Giovedì 10 settembre alle 21 spazio alla storia e all’identità cittadina con “San Ranieri dell’Acqua. Dagli eccessi giovanili alla glorificazione”, una commedia musicale, con la regia di Marco di Stefano, dedicata al patrono di Pisa. Un appuntamento che attraverso musica e teatro ripercorrerà in una chiave originale la vicenda umana e spirituale di Ranieri Scacceri, figura profondamente legata alla storia e alla tradizione pisana.

A chiudere questa sesta edizione, venerdì 11 settembre alle 18, sarà “La rivincita del giornalismo. Oltre manipolazioni e fake news”, con Marcello Foa intervistato dal vicesindaco Filippo Bedini. Foa ha una lunga esperienza nel giornalismo italiano e internazionale: assunto a il Giornale da Indro Montanelli, ne è stato caporedattore Esteri e successivamente inviato speciale, seguendo fra l’altro importanti appuntamenti politici ed elettorali internazionali; dal 2018 al 2021 è stato presidente della Rai. Il confronto affronterà alcuni dei temi più delicati dell’informazione contemporanea.

Tutti gli eventi del Pisa Scotto Festival 2026 sono gratuiti e senza prenotazione, fino a esaurimento dei posti disponibili, con tre sole eccezioni.

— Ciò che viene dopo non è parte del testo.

(** X4.  A vote that succeeded cannot be repeated: after a successful upvote
    the same actor's next upvote is refused as already upvoted, after a
    successful un-upvote the same actor's next un-upvote is refused as not
    upvoted, and the refused request leaves the collection as it is. *)
Theorem vote_cannot_repeat (tza now now' : Z) (db : gmap string Issue)
    (id actor : string) :
  (isFailure (fst (upvoteRoute tza now db id actor)) = false →
   upvoteRoute tza now' (snd (upvoteRoute tza now db id actor)) id actor
   = (Failure 400 "You have already upvoted this issue",
      snd (upvoteRoute tza now db id actor)))
  ∧ (isFailure (fst (unupvoteRoute tza now db id actor)) = false →
     unupvoteRoute tza now' (snd (unupvoteRoute tza now db id actor)) id actor
     = (Failure 400 "You have not upvoted this issue",
        snd (unupvoteRoute tza now db id actor))).
Proof.
  split.
  - destruct (upvoteRoute tza now db id actor) as [resp db'] eqn:Hroute. simpl.
    intros Hok. unfold upvoteRoute in Hroute.
    destruct (db !! id) as [issue |] eqn:Hdb;
      [| injection Hroute as <- <-; discriminate].
    destruct (applyUpvote tza now issue actor) as [voted | code error] eqn:Hup;
      injection Hroute as <- <-; [| discriminate].
    apply applyUpvote_Saved in Hup as (_ & _ & Hl).
    unfold upvoteRoute. rewrite lookup_insert_eq.
    unfold applyUpvote. rewrite bool_decide_eq_true_2; [reflexivity |].
    rewrite Hl. apply elem_of_app. right. by apply list_elem_of_singleton.
  - destruct (unupvoteRoute tza now db id actor) as [resp db'] eqn:Hroute. simpl.
    intros Hok. unfold unupvoteRoute in Hroute.
    destruct (db !! id) as [issue |] eqn:Hdb;
      [| injection Hroute as <- <-; discriminate].
    destruct (applyUnupvote tza now issue actor) as [voted | code error] eqn:Hup;
      injection Hroute as <- <-; [| discriminate].
    apply applyUnupvote_Saved in Hup as (_ & _ & Hl).
    unfold unupvoteRoute. rewrite lookup_insert_eq.
    unfold applyUnupvote. rewrite bool_decide_eq_false_2; [reflexivity |].
    rewrite Hl, list_elem_of_filter. tauto.
Qed.

(** X5.  The vote handlers do not look at the status: a vote accepted on an
    issue is accepted on the same issue in any other status, with the same
    count and deadline; on a resolved or rejected issue it stores a cleared
    overdue flag. *)
Theorem votes_ignore_status (tza now : Z) (issue voted : Issue) (actor : string)
    (s : Status) :
  (applyUpvote tza now issue actor = Saved voted →
   ∃ voted',
     applyUpvote tza now (set_status issue s) actor = Saved voted'
     ∧ status voted' = s ∧ upvotes voted' = upvotes voted
     ∧ upvotedBy voted' = upvotedBy voted
     ∧ targetResolutionTime voted' = targetResolutionTime voted
     ∧ (isTerminal s = true → isOverdue voted' = false))
  ∧ (applyUnupvote tza now issue actor = Saved voted →
     ∃ voted',
       applyUnupvote tza now (set_status issue s) actor = Saved voted'
       ∧ status voted' = s ∧ upvotes voted' = upvotes voted
       ∧ upvotedBy voted' = upvotedBy voted
       ∧ targetResolutionTime voted' = targetResolutionTime voted
       ∧ (isTerminal s = true → isOverdue voted' = false)).
Proof.
  split.
  - unfold applyUpvote. simpl. case_bool_decide; [discriminate |].
    unfold recompute. simpl.
    destruct (calculateTargetResolutionTime _ _ _ _) as [target |]; [| discriminate].
    intros [= <-]. eexists. split; [reflexivity |]. simpl.
    repeat split. by destruct s.
  - unfold applyUnupvote. simpl. case_bool_decide; [| discriminate]. simpl.
    unfold recompute. simpl.
    destruct (calculateTargetResolutionTime _ _ _ _) as [target |]; [| discriminate].
    intros [= <-]. eexists. split; [reflexivity |]. simpl.
    repeat split. by destruct s.
Qed.
(** * dagster-cloud: cost uploader and process run launcher

    A shallow embedding of

    - [dagster_cloud/dagster_insights/metrics_utils.py]
      ([get_url_and_token_from_instance], [get_post_request_params],
      [upload_cost_information], [put_cost_information]) and
    - [dagster_cloud/execution/cloud_run_launcher/process.py]
      ([CloudProcessRunLauncher]: [launch_run], [_get_pid],
      [can_terminate], [terminate]).

    Python functions become computations in a small state-and-error monad:
    the state holds the run storage of the orchestration framework and the
    trace of calls made to external collaborators (file system, HTTP
    session, operating system, run storage); a raised exception is the
    left injection of the result. *)

From Stdlib Require Import ZArith Lia Bool List Ascii String PrimFloat.
From stdpp Require Import base option list strings pretty gmap.

#[local] Set Warnings "-register-all".

Local Open Scope string_scope.
Local Open Scope Z_scope.

(** ** Python values shared by both modules *)

Module Py.

(** Exception classes that the two modules raise themselves or receive
    from their collaborators.  [OtherError] stands for any class of a
    collaborator that derives directly from [Exception]. *)
Inductive exc_class :=
| Exception
| ImportError
| ModuleNotFoundError
| RuntimeError
| AssertionError
| ValueError
| TypeError
| CheckError
| DagsterCloudHTTPError
| OtherError (name : string).

(** JSON documents as [Response.json()] returns them: a dict for an
    object, a list for an array. *)
Inductive json :=
| JNull
| JBool (b : bool)
| JNum (literal : string)
| JStr (s : string)
| JArr (items : list json)
| JObj (members : gmap string json).

(** What an exception carries besides its class. *)
Inductive exc_detail :=
| Msg (text : string)
| HttpDetail (status : Z) (body : string)
| Payload (value : json).

(** [cause] is the [__cause__] set by [raise ... from e]. *)
Inductive exn :=
| Exn (cls : exc_class) (detail : exc_detail) (cause : option exn).

Definition exn_class (e : exn) : exc_class :=
  match e with Exn c _ _ => c end.
Definition exn_detail (e : exn) : exc_detail :=
  match e with Exn _ d _ => d end.
Definition exn_cause (e : exn) : option exn :=
  match e with Exn _ _ c => c end.

(** The base class of a class in the interpreter's hierarchy. *)
Definition base_class (c : exc_class) : option exc_class :=
  match c with
  | Exception => None
  | ModuleNotFoundError => Some ImportError
  | _ => Some Exception
  end.

Definition exc_class_eqb (a b : exc_class) : bool :=
  match a, b with
  | Exception, Exception
  | ImportError, ImportError
  | ModuleNotFoundError, ModuleNotFoundError
  | RuntimeError, RuntimeError
  | AssertionError, AssertionError
  | ValueError, ValueError
  | TypeError, TypeError
  | CheckError, CheckError
  | DagsterCloudHTTPError, DagsterCloudHTTPError => true
  | OtherError n, OtherError m => String.eqb n m
  | _, _ => false
  end.

(** [issubclass c target]; the hierarchy has depth two. *)
Definition issubclass (c target : exc_class) : bool :=
  exc_class_eqb c target
  || match base_class c with
     | Some p =>
         exc_class_eqb p target
         || match base_class p with
            | Some q => exc_class_eqb q target
            | None => false
            end
     | None => false
     end.

(** [isinstance(e, target)], which is what an [except target] clause
    tests. *)
Definition isinstance (e : exn) (target : exc_class) : bool :=
  issubclass (exn_class e) target.

(** *** Strings

    A Python [str] is modelled by a [string] whose characters are the code
    points below 256. *)

(** [needle in hay] on two strings: substring test. *)
Fixpoint str_contains (needle hay : string) : bool :=
  String.prefix needle hay
  || match hay with
     | EmptyString => false
     | String _ rest => str_contains needle rest
     end.

(** [os.path.join(a, b)] on a POSIX system, for two components. *)
Definition os_path_join (a b : string) : string :=
  match b with
  | String "/" _ => b
  | _ =>
      match a with
      | EmptyString => b
      | _ =>
          if String.eqb (String.substring (String.length a - 1)%nat 1 a) "/"
          then a +:+ b
          else a +:+ "/" +:+ b
      end
  end.

(** *** [int(s)] and [str(n)]

    [int] on a string, base ten, as the interpreter parses it: white space
    around the literal is skipped, one sign may precede the digits, and
    single underscores may separate digits.  The white space of the code
    points below 256 is tab to carriage return, space, NEL and the
    no-break space.  The interpreter's optional cap on the number of
    digits is not part of the model. *)

Definition is_space (c : ascii) : bool :=
  let n := Z.of_N (N_of_ascii c) in
  ((9 <=? n) && (n <=? 13)) || (n =? 32) || (n =? 133) || (n =? 160).
(** * NanoClaw agent runner: IPC emitter, sandboxed tools and tool-calling loop

    A shallow embedding of the container-side agent runner
    ([ipc-mcp.ts], [builtin-tools.ts], [custom-provider.ts]) and of the
    request handler of the local web server ([web-server.ts]), together
    with the properties its specification states about it.

    Conventions.
    - A JavaScript string is a [string]: a sequence of code units below 256.
    - The file system is threaded explicitly through every operation.
    - Third-party parsers ([CronExpressionParser.parse], [new Date]) and the
      sources of time and randomness are section variables. *)

From Stdlib Require Import ZArith Ascii String List Bool Lia.
From stdpp Require Import base option list gmap strings pretty.

Local Open Scope Z_scope.

(* ===================================================================== *)
(** * JavaScript built-ins used by the runner *)
(* ===================================================================== *)

Module JS.

(** The double quote and the line feed, as one-character strings. *)
Definition dq_char : ascii := "034"%char.
Definition dq : string := String dq_char "".
Definition lf_char : ascii := "010"%char.
Definition LF : string := String lf_char "".

(** [x || d] on a value that is a string or [undefined]: the empty string is
    falsy, like [undefined]. *)
Definition truthy (o : option string) : bool :=
  match o with
  | Some (String _ _) => true
  | _ => false
  end.

Definition or_default (o : option string) (d : string) : string :=
  match o with
  | Some (String c s) => String c s
  | _ => d
  end.

(** [StrWhiteSpaceChar], restricted to code units below 256: TAB, LF, VT, FF,
    CR, SP and NBSP. *)
Definition is_ws (c : ascii) : bool :=
  match c with
  | "009" | "010" | "011" | "012" | "013" | " " | "160" => true
  | _ => false
  end%char.

(** The value of a decimal digit: code units 48 to 57. *)
Definition digit_of (c : ascii) : option Z :=
  let n := Z.of_N (N_of_ascii c) in
  if (48 <=? n) && (n <=? 57) then Some (n - 48) else None.

Fixpoint skip_ws (s : string) : string :=
  match s with
  | String c s' => if is_ws c then skip_ws s' else s
  | "" => ""
  end.

(** The mathematical value of the longest prefix of decimal digits, read
    left to right with accumulator [acc]. *)
Fixpoint digits_value (acc : Z) (s : string) : Z :=
  match s with
  | String c s' =>
      match digit_of c with
      | Some d => digits_value (10 * acc + d) s'
      | None => acc
      end
  | "" => acc
  end.

(** The sign read by [parseInt], and what follows it. *)
Definition read_sign (s : string) : Z * string :=
  match s with
  | String "-"%char r => (-1, r)
  | String "+"%char r => (1, r)
  | _ => (1, s)
  end.

(** [parseInt(s, 10)]; [None] is [NaN].  Leading white space is dropped, one
    sign is read, then the longest run of decimal digits; whatever follows is
    ignored.  The result is kept exact: the validators below only test it for
    [NaN] and for its sign, which rounding to a double leaves unchanged. *)
Definition parseInt10 (s : string) : option Z :=
  let '(sign, body) := read_sign (skip_ws s) in
  match body with
  | String c _ =>
      match digit_of c with
      | Some _ => Some (sign * digits_value 0 body)
      | None => None
      end
  | "" => None
  end.

(** [s.startsWith(p)] and [s.endsWith(p)]. *)
Fixpoint startsWith (s p : string) : bool :=
  match p, s with
  | "", _ => true
  | String a p', String b s' => if Ascii.eqb a b then startsWith s' p' else false
  | String _ _, "" => false
  end.

Definition endsWith (s p : string) : bool :=
  startsWith (String.rev s) (String.rev p).

(** [s.includes(p)]. *)
Fixpoint includes (s p : string) : bool :=
  if startsWith s p then true
  else match s with
       | String _ s' => includes s' p
       | "" => false
       end.

(** [s.split(c)] for a one-character separator, and [l.join(sep)]. *)
Fixpoint split_go (sep : ascii) (cur : string) (s : string) : list string :=
  match s with
  | "" => [String.rev cur]
  | String c s' =>
      if Ascii.eqb c sep then String.rev cur :: split_go sep "" s'
      else split_go sep (String c cur) s'
  end.

Definition split (sep : ascii) (s : string) : list string := split_go sep "" s.

Fixpoint join (sep : string) (l : list string) : string :=
  match l with
  | [] => ""
  | [x] => x
  | x :: rest => x +:+ sep +:+ join sep rest
  end.

(** [s.trim()]. *)
Definition trim (s : string) : string :=
  String.rev (skip_ws (String.rev (skip_ws s))).

(** ** Facts about the built-ins *)

Fixpoint all_ws (s : string) : bool :=
  match s with
  | "" => true
  | String c s' => is_ws c && all_ws s'
  end.

Fixpoint all_digits (s : string) : bool :=
  match s with
  | "" => true
  | String c s' => bool_decide (is_Some (digit_of c)) && all_digits s'
  end.

Lemma app_cons c s t : String c s +:+ t = String c (s +:+ t).
Proof. reflexivity. Qed.

Lemma app_empty_r s : s +:+ "" = s.
Proof. induction s as [|c s IH]; [done|]. by rewrite app_cons, IH. Qed.

Lemma app_assoc' (s t u : string) : (s +:+ t) +:+ u = s +:+ t +:+ u.
Proof. induction s as [|c s IH]; [done|]. by rewrite !app_cons, IH. Qed.

Lemma length_app (s t : string) :
  String.length (s +:+ t) = (String.length s + String.length t)%nat.
Proof. induction s as [|c s IH]; [done|]. rewrite app_cons. simpl. by rewrite IH. Qed.

Lemma skip_ws_split s : exists ws, s = ws +:+ skip_ws s /\ all_ws ws = true.
Proof.
  induction s as [|c s [ws [E H]]]; [by exists ""|].
  simpl. destruct (is_ws c) eqn:Hc.
  - exists (String c ws). rewrite ?app_cons, <- E. simpl. by rewrite Hc, H.
  - by exists "".
Qed.

Lemma skip_ws_app ws r : all_ws ws = true -> skip_ws (ws +:+ r) = skip_ws r.
Proof.
  induction ws as [|c ws IH]; [done|]. simpl. intros [Hc H]%andb_true_iff.
  rewrite ?app_cons. simpl. rewrite Hc. auto.
Qed.

Lemma digit_of_bounds c d : digit_of c = Some d -> 0 <= d <= 9.
Proof.
  destruct c as [[] [] [] [] [] [] [] []]; simpl; intros [= <-]; lia.
Qed.

Lemma digit_not_ws c d : digit_of c = Some d -> is_ws c = false.
Proof. destruct c as [[] [] [] [] [] [] [] []]; simpl; by intros [= <-]. Qed.

Lemma digits_value_split s :
  exists ds rest, s = ds +:+ rest /\ all_digits ds = true /\
    (forall acc, digits_value acc s = digits_value acc ds) /\
    (ds = "" -> forall acc, digits_value acc s = acc).
Proof.
  induction s as [|c s (ds & rest & E & Hd & Hv & Hn)].
  - by exists "", "".
  - destruct (digit_of c) as [d|] eqn:Hc.
    + exists (String c ds), rest. rewrite ?app_cons, <- E. simpl. rewrite Hc.
      repeat split; try done.
    + exists "", (String c s). simpl. rewrite Hc. done.
Qed.

Lemma digits_value_ge acc s : 0 <= acc -> acc <= digits_value acc s.
Proof.
  revert acc. induction s as [|c s IH]; intros acc H; simpl; [lia|].
  destruct (digit_of c) as [d|] eqn:Hc; [|lia].
  apply digit_of_bounds in Hc. specialize (IH (10 * acc + d)). lia.
Qed.

Lemma digits_value_app acc ds rest :
  all_digits ds = true ->
  digits_value acc (ds +:+ rest) = digits_value (digits_value acc ds) rest.
Proof.
  revert acc. induction ds as [|c ds IH]; intros acc; [done|].
  simpl. intros [Hc H]%andb_true_iff. rewrite ?app_cons. simpl.
  apply bool_decide_eq_true in Hc as [d ->]. auto.
Qed.

Lemma read_sign_cases s :
  (exists r, s = String "-" r /\ read_sign s = (-1, r)) \/
  (exists r, s = String "+" r /\ read_sign s = (1, r)) \/
  (read_sign s = (1, s) /\
   match s with String c _ => c <> "-"%char /\ c <> "+"%char | "" => True end).
Proof.
  destruct s as [|c r]; [by right; right|].
  destruct c as [[] [] [] [] [] [] [] []];
    first [ by left; eexists | by right; left; eexists | by right; right ].
Qed.

End JS.

(* ===================================================================== *)
(** * JSON payloads and [JSON.stringify] *)
(* ===================================================================== *)

Module Json.
Import JS.

(** The values the IPC payloads hold.  A field whose value is [undefined]
    ([None]) is left out by [JSON.stringify]. *)
Inductive jvalue :=
  | JString (s : string)
  | JBool (b : bool).

Definition jobject := list (string * option jvalue).

Fixpoint get (k : string) (o : jobject) : option jvalue :=
  match o with
  | [] => None
  | (k', v) :: rest => if String.eqb k k' then v else get k rest
  end.

Definition hex_digit (n : N) : ascii :=
  match n with
  | 0 => "0" | 1 => "1" | 2 => "2" | 3 => "3" | 4 => "4" | 5 => "5"
  | 6 => "6" | 7 => "7" | 8 => "8" | 9 => "9" | 10 => "a" | 11 => "b"
  | 12 => "c" | 13 => "d" | 14 => "e" | _ => "f"
  end%N%char.

(** [QuoteJSONString] on one code unit. *)
Definition quote_char (c : ascii) : string :=
  let n := N_of_ascii c in
  if (n =? 8)%N then "\b"
  else if (n =? 9)%N then "\t"
  else if (n =? 10)%N then "\n"
  else if (n =? 12)%N then "\f"
  else if (n =? 13)%N then "\r"
  else if (n =? 34)%N then String "\" dq
  else if (n =? 92)%N then "\\"
  else if (n <? 32)%N then
    "\u00" +:+ String (hex_digit (n / 16)) (String (hex_digit (n mod 16)) "")
  else String c "".

Fixpoint quote_body (s : string) : string :=
  match s with
  | "" => ""
  | String c s' => quote_char c +:+ quote_body s'
  end.

Definition quote (s : string) : string := dq +:+ quote_body s +:+ dq.

Definition stringify_value (v : jvalue) : string :=
  match v with
  | JString s => quote s
  | JBool true => "true"
  | JBool false => "false"
  end.

(** The members that are written: those whose value is defined. *)
Fixpoint members (o : jobject) : list (string * jvalue) :=
  match o with
  | [] => []
  | (k, Some v) :: rest => (k, v) :: members rest
  | (_, None) :: rest => members rest
  end.

Definition stringify_member (m : string * jvalue) : string :=
  "  " +:+ quote (fst m) +:+ ": " +:+ stringify_value (snd m).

Le due degustazioni “I Pisani più schietti allo Scotto”, in programma martedì 1° e lunedì 7 settembre alle 18, saranno a numero chiuso, con un massimo di 150 partecipanti, e richiederanno la prenotazione obbligatoria tramite Eventbrite, raggiungibile dal sito del Teatro di Pisa. Il limite di 150 partecipanti per ciascuna degustazione è indicato anche nel programma ufficiale.

Per la degustazione del 1° settembre, le prenotazioni saranno aperte da oggi; per quella del 7 settembre, sarà possibile prenotarsi da lunedì 31 agosto alle ore 9.

Sarà soggetto a prenotazione tramite Eventbrite anche lo spettacolo “San Ranieri dell’Acqua. Dagli eccessi giovanili alla glorificazione”, in programma giovedì 10 settembre alle 21La data di apertura delle prenotazioni sarà comunicata successivamente.

Il Pisa Scotto Festival si conferma così come una delle rassegne più vive della stagione culturale pisana, un luogo nel quale la città può ritrovarsi per condividere esperienze, conoscenze ed emozioni. Undici giorni in cui il Giardino Scotto ospiterà libri, musica, teatro, giornalismo, storia e sapori del territorio, mantenendo la vocazione che ha caratterizzato il Festival fin dalle precedenti edizioni: offrire occasioni di intrattenimento ma anche spazi di confronto e riflessione, aperti e accessibili alla città.